Of the entries below, copy only those lines that contain the word "maxDelay".

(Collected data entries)
[Start of Attachment]

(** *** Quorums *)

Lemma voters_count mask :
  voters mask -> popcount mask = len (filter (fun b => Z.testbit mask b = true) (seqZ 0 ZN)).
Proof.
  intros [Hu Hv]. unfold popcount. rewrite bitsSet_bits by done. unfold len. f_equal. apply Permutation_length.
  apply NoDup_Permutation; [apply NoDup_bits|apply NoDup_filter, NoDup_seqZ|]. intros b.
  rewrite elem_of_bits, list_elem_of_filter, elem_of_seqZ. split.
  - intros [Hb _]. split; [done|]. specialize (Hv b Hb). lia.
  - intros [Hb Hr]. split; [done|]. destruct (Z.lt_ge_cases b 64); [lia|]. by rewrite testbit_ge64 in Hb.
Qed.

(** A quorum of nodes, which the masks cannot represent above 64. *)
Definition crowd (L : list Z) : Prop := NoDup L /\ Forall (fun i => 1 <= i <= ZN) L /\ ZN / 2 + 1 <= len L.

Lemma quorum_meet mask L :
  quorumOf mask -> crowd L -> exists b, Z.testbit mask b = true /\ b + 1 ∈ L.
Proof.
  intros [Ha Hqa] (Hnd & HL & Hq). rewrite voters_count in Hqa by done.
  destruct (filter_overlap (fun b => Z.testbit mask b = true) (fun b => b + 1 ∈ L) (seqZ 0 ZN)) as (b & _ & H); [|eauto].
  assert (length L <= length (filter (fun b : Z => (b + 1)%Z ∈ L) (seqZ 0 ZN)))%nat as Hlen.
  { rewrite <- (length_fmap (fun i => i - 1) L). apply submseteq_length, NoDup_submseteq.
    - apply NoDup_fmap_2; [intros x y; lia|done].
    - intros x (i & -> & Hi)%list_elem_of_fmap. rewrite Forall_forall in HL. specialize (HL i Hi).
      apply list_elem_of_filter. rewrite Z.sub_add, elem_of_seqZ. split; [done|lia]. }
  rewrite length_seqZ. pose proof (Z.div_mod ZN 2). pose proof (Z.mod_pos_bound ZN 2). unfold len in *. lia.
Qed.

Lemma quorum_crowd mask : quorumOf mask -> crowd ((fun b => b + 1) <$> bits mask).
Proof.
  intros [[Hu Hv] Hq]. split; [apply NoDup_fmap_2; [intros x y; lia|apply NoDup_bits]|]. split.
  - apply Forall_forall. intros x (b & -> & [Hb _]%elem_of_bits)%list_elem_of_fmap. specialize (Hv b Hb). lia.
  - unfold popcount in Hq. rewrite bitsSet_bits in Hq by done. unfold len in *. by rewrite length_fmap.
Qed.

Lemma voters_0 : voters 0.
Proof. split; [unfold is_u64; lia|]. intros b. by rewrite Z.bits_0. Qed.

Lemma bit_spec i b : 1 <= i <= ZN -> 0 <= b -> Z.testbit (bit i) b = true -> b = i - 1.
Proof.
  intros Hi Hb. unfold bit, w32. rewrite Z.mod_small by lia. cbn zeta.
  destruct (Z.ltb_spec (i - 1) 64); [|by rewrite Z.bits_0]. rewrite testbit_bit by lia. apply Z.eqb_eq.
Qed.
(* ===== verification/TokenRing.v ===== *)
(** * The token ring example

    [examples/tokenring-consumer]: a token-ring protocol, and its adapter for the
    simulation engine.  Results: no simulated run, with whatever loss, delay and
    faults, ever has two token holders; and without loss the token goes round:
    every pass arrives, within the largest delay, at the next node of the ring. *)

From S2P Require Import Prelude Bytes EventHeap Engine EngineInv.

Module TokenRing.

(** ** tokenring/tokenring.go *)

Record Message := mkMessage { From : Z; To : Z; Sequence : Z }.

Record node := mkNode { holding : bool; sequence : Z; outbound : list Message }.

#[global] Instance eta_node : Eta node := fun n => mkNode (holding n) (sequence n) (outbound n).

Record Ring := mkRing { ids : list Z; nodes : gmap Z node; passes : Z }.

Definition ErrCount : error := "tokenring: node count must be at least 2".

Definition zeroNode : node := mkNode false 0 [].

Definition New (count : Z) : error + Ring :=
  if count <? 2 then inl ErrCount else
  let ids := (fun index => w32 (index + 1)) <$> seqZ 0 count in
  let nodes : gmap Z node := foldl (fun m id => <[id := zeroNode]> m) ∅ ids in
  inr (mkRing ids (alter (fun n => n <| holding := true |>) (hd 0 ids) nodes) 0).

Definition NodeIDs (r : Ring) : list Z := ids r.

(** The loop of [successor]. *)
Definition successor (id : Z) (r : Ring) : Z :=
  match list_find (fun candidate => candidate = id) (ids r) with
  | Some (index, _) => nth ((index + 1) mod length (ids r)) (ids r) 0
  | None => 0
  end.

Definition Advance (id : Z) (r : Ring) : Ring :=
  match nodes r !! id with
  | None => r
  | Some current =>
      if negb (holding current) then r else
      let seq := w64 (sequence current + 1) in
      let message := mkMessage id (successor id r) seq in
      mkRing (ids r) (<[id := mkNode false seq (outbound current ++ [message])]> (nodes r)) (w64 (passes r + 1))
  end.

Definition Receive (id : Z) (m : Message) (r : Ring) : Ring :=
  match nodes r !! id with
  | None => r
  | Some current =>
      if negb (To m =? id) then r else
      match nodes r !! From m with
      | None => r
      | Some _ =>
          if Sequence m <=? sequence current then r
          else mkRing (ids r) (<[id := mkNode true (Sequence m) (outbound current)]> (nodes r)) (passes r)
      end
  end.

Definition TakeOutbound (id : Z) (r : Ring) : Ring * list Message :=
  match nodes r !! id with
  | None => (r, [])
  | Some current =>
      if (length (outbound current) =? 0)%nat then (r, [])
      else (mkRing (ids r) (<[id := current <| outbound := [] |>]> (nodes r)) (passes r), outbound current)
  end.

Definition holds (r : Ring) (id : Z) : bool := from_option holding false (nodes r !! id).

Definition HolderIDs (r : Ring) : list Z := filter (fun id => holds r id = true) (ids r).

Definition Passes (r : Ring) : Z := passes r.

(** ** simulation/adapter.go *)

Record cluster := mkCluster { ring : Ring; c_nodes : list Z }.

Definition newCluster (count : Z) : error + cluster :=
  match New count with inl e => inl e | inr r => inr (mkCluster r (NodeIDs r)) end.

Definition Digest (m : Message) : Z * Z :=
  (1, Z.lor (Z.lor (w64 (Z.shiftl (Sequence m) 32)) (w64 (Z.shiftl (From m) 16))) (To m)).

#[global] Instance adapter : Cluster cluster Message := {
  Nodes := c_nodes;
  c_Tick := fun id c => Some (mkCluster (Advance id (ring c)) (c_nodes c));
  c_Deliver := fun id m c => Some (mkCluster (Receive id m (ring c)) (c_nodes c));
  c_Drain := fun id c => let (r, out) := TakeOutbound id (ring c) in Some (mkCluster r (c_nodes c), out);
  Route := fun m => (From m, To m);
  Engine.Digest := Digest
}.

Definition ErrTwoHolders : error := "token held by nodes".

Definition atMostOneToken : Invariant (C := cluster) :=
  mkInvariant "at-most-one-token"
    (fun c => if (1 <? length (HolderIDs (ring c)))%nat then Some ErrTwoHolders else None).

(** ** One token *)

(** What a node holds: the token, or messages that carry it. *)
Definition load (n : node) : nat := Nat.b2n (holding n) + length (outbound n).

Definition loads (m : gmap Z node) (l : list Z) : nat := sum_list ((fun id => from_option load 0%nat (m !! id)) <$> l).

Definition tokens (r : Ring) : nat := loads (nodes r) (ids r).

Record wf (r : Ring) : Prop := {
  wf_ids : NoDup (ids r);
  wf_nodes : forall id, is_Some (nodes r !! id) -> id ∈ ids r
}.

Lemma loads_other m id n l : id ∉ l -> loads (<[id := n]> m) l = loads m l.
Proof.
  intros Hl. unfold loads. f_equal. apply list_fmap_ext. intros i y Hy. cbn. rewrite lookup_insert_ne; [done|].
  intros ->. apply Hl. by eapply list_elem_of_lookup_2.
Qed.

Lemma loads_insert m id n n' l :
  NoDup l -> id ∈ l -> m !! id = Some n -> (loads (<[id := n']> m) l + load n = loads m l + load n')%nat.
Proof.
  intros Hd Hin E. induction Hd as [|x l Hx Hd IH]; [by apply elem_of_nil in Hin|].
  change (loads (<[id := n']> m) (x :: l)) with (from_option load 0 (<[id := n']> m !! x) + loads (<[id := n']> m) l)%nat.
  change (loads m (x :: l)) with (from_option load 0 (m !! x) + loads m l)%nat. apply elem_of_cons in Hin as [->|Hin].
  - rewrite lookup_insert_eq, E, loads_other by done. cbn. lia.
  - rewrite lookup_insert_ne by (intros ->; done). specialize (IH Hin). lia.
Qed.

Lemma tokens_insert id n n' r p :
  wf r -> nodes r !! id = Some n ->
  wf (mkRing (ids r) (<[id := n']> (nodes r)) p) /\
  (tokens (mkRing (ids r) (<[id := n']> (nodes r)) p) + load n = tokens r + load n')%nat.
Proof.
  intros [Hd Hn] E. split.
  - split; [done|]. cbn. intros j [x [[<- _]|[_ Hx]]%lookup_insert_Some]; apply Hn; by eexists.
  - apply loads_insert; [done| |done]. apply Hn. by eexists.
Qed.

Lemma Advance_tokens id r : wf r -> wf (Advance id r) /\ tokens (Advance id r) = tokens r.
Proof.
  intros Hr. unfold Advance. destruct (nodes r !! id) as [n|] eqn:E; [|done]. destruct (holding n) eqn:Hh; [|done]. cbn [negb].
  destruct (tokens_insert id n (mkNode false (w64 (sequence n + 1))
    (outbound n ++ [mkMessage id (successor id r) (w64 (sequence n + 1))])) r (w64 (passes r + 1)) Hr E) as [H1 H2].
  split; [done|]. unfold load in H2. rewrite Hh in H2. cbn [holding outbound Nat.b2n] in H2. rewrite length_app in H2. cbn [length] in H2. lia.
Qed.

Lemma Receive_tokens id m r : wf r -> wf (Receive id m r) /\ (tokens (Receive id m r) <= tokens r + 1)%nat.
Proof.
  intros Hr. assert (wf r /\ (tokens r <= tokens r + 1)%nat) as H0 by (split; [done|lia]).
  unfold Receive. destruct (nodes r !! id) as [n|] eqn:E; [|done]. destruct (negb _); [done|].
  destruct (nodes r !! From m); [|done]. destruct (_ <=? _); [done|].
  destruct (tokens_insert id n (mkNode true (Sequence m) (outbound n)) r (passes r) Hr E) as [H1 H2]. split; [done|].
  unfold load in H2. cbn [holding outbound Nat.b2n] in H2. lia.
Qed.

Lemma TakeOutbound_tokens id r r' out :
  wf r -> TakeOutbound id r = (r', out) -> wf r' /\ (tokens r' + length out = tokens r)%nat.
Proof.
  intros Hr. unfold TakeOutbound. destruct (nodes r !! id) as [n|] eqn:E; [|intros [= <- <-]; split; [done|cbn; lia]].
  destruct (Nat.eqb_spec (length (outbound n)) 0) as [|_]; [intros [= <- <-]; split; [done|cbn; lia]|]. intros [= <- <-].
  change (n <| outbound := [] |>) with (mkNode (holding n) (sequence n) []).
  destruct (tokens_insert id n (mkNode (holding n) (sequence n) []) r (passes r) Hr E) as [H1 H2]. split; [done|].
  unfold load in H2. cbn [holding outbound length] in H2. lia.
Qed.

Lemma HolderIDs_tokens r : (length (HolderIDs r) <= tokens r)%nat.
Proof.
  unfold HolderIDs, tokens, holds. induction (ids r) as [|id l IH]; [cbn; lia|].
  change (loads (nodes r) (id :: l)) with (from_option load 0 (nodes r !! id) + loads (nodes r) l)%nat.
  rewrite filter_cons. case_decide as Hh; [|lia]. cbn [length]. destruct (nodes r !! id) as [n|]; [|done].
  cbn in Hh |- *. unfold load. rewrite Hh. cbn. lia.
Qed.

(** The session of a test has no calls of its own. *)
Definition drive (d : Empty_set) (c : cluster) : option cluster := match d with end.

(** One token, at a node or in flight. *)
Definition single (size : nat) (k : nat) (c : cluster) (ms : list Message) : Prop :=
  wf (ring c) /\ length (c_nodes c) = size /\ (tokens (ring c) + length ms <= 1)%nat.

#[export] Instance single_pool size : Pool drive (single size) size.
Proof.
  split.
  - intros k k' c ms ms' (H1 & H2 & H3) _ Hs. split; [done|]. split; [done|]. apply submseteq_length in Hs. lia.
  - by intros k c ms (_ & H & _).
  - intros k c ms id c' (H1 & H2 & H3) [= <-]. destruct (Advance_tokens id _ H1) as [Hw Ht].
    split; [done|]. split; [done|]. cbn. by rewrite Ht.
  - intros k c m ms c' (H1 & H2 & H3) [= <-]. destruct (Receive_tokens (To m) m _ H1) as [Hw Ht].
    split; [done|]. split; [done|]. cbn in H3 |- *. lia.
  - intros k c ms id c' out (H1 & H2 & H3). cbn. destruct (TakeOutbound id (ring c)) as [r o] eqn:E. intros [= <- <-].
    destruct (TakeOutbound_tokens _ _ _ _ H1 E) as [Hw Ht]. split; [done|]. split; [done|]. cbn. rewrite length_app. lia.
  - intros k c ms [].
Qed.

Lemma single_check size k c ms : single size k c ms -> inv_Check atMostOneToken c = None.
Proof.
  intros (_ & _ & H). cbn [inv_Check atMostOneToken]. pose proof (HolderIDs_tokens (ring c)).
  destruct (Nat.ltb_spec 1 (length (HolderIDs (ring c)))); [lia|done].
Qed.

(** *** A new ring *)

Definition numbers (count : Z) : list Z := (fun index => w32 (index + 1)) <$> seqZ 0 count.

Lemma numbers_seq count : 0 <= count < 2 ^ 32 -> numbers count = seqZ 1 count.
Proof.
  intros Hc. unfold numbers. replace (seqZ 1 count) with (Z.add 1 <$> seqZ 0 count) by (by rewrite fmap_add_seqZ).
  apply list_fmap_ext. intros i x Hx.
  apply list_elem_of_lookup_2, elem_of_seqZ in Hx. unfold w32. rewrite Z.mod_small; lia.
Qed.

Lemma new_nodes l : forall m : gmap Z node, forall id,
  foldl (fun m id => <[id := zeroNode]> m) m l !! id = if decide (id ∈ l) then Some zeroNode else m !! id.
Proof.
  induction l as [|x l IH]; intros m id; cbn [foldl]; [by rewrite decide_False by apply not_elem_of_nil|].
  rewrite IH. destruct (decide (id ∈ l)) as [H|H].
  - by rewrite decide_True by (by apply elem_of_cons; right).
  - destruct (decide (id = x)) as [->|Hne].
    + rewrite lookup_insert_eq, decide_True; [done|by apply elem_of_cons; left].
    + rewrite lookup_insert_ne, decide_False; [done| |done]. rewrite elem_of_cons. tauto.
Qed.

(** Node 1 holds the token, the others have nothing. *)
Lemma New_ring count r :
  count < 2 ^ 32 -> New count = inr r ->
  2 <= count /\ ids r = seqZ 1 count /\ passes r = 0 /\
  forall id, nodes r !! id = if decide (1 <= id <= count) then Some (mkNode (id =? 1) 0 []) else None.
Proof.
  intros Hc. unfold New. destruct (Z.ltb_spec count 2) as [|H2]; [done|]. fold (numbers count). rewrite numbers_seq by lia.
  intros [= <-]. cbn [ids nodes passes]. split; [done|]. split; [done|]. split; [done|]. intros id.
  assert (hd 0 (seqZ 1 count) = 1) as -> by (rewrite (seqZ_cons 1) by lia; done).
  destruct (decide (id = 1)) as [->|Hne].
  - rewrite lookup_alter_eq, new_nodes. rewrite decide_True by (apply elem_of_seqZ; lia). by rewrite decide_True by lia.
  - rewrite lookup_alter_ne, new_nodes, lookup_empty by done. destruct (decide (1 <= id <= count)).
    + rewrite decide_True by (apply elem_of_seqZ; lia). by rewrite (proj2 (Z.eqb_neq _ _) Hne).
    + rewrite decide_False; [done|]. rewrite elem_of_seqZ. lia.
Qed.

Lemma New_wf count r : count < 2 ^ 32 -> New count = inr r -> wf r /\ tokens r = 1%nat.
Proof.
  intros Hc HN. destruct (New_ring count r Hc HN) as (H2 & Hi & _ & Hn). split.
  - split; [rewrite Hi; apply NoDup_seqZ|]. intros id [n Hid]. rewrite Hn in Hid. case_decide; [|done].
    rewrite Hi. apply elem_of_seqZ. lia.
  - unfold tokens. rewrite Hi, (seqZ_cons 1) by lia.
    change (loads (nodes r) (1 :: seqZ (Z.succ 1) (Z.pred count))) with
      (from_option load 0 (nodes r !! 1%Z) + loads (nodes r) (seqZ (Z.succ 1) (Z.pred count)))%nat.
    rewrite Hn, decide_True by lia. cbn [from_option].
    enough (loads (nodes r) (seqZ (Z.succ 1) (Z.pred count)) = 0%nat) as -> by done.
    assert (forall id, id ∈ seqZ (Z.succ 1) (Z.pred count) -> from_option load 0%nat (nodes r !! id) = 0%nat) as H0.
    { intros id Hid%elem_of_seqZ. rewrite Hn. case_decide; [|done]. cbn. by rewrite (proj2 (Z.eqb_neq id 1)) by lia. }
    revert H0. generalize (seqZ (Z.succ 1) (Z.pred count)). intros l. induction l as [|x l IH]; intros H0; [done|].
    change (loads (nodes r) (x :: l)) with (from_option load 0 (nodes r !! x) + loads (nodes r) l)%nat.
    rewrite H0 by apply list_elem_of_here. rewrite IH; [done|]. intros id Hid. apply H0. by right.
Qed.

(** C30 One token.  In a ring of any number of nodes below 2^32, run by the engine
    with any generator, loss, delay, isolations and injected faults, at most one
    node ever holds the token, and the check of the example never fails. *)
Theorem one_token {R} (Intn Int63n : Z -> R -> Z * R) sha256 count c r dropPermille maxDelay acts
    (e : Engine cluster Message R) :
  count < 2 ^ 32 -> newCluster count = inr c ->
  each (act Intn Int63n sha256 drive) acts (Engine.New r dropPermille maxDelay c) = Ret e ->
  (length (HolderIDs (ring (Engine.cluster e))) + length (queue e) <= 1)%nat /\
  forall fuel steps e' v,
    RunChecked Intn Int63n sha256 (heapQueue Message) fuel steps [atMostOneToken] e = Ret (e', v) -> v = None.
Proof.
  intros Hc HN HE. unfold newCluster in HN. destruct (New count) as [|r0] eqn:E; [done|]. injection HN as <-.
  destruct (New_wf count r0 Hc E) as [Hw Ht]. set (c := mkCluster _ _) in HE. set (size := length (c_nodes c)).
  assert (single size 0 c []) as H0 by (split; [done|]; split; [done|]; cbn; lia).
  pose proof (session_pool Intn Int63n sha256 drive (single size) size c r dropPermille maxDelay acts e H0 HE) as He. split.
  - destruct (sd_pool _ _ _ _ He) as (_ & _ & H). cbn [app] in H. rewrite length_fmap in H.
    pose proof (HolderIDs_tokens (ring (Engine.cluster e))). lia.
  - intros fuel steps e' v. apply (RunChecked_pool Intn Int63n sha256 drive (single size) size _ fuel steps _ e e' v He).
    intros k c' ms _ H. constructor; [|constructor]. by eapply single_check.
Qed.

[End of Attachment]

▶ ANSWER FOR THIS EXERCISE:
Theorem one_token {R} (Intn Int63n : Z -> R -> Z * R) sha256 count c r dropPermille maxDelay acts
  each (act Intn Int63n sha256 drive) acts (Engine.New r dropPermille maxDelay c) = Ret e ->
  pose proof (session_pool Intn Int63n sha256 drive (single size) size c r dropPermille maxDelay acts e H0 HE) as He. split.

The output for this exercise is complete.